(Saved data entries)
────────────────────
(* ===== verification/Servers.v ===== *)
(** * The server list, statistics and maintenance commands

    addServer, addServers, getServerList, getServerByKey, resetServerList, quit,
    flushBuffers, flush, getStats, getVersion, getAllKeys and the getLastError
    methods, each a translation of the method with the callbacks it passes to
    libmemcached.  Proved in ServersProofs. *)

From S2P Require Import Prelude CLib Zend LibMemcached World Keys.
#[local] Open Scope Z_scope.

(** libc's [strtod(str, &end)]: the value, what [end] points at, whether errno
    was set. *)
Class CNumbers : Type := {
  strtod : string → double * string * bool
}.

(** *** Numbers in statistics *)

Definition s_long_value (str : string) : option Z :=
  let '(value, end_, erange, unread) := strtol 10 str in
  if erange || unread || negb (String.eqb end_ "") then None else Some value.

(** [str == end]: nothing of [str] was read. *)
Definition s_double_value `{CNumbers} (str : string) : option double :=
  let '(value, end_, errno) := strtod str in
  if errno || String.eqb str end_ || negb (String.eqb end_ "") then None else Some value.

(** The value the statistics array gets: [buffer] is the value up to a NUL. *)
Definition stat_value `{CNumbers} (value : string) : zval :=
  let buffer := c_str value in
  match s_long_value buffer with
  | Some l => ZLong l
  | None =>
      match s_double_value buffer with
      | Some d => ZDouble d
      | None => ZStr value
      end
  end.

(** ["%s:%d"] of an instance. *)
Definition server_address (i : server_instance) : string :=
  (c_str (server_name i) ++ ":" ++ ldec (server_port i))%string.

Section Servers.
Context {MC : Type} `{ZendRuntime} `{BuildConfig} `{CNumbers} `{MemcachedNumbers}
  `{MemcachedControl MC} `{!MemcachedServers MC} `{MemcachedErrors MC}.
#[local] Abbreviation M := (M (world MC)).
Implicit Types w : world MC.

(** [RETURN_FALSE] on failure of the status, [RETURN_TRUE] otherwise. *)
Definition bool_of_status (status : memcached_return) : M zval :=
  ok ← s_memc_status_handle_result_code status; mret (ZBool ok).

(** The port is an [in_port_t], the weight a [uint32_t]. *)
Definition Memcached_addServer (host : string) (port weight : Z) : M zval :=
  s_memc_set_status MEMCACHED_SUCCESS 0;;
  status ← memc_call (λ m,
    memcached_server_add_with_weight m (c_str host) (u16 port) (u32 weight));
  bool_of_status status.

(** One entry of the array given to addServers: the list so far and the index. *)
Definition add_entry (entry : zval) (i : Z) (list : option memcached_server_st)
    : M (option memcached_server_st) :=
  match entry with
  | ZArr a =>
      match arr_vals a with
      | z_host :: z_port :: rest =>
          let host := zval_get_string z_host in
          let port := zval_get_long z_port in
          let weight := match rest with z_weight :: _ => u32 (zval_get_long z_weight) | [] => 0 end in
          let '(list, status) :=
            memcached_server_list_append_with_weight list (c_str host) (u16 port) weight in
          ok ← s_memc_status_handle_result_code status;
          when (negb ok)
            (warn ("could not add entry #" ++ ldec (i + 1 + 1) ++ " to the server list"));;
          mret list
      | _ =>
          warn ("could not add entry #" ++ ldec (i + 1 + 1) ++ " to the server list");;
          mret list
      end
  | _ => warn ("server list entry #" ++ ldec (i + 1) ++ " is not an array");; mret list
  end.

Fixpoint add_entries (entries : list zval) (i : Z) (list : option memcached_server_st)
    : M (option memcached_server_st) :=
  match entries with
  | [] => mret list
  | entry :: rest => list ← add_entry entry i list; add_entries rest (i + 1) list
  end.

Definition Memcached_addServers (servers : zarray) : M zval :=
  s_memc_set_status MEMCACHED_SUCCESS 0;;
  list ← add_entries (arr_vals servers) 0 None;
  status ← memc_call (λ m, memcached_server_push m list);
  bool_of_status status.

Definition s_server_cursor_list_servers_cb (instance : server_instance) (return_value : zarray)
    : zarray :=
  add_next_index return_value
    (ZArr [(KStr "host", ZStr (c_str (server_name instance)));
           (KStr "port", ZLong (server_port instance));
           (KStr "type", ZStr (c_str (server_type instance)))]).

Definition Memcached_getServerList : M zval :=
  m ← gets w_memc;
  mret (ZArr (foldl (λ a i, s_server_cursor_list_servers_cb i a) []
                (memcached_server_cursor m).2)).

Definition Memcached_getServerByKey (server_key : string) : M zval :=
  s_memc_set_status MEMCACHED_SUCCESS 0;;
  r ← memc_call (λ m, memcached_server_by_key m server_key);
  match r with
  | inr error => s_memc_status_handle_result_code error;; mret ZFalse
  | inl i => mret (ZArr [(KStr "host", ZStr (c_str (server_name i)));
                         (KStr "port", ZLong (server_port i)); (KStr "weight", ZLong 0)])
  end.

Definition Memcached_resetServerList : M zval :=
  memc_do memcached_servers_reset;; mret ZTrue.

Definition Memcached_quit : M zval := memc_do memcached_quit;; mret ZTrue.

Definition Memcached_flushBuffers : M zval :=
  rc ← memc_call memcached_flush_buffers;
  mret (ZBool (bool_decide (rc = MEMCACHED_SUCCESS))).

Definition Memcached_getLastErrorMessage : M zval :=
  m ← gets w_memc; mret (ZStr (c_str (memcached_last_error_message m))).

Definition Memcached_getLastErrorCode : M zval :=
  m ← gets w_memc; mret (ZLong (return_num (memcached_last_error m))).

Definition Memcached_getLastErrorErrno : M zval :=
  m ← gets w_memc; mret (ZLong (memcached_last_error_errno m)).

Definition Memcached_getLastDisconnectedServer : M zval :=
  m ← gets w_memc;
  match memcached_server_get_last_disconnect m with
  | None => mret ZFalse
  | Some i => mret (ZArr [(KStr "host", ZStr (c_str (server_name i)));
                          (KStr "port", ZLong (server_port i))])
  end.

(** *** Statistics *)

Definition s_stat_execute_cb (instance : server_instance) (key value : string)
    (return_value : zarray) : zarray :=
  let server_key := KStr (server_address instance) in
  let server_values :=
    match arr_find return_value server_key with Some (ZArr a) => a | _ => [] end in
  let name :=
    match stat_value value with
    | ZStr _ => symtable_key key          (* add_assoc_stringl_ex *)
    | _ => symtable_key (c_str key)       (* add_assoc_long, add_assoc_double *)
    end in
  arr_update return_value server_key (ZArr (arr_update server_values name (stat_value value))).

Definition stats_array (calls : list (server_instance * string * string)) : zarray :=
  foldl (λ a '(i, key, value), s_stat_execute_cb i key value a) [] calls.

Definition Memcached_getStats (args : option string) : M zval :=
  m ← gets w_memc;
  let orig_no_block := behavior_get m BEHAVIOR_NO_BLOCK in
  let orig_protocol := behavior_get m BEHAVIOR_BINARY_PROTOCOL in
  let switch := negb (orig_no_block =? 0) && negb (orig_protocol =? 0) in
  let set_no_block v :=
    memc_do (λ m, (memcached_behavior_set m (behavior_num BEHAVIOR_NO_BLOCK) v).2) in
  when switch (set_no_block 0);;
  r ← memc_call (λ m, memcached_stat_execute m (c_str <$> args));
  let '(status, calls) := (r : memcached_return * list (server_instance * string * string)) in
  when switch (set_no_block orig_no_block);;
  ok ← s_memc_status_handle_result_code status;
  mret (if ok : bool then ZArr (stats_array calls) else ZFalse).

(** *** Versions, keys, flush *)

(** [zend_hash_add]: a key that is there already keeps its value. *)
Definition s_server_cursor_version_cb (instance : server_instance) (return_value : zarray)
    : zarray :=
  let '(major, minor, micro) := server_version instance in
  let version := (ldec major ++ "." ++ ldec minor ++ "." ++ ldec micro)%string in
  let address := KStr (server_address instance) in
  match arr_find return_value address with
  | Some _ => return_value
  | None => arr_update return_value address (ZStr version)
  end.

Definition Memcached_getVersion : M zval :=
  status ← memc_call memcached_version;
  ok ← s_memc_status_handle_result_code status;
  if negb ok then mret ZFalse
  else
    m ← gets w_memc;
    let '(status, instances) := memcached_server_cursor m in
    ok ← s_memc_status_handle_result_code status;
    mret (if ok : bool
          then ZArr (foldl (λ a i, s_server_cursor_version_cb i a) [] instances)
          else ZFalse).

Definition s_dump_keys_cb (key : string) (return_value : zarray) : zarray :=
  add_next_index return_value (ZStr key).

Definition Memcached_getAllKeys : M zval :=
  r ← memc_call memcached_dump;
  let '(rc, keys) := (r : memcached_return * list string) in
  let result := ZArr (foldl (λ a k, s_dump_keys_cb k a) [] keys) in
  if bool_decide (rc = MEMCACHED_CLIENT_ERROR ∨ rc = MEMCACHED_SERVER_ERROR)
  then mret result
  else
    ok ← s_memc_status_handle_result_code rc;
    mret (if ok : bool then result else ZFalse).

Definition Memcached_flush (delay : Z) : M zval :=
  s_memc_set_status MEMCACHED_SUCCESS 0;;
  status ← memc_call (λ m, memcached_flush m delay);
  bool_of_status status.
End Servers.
────────────────────
*Task directions*:
Exact duplication is required for the lines above, from the line that contains "memcached_server_add_with_weight m (c_str" to the line that contains "match arr_vals a with", inclusive; omit all others.

*Answer to the problem*:
    memcached_server_add_with_weight m (c_str host) (u16 port) (u32 weight));
  bool_of_status status.

(** One entry of the array given to addServers: the list so far and the index. *)
Definition add_entry (entry : zval) (i : Z) (list : option memcached_server_st)
    : M (option memcached_server_st) :=
  match entry with
  | ZArr a =>
      match arr_vals a with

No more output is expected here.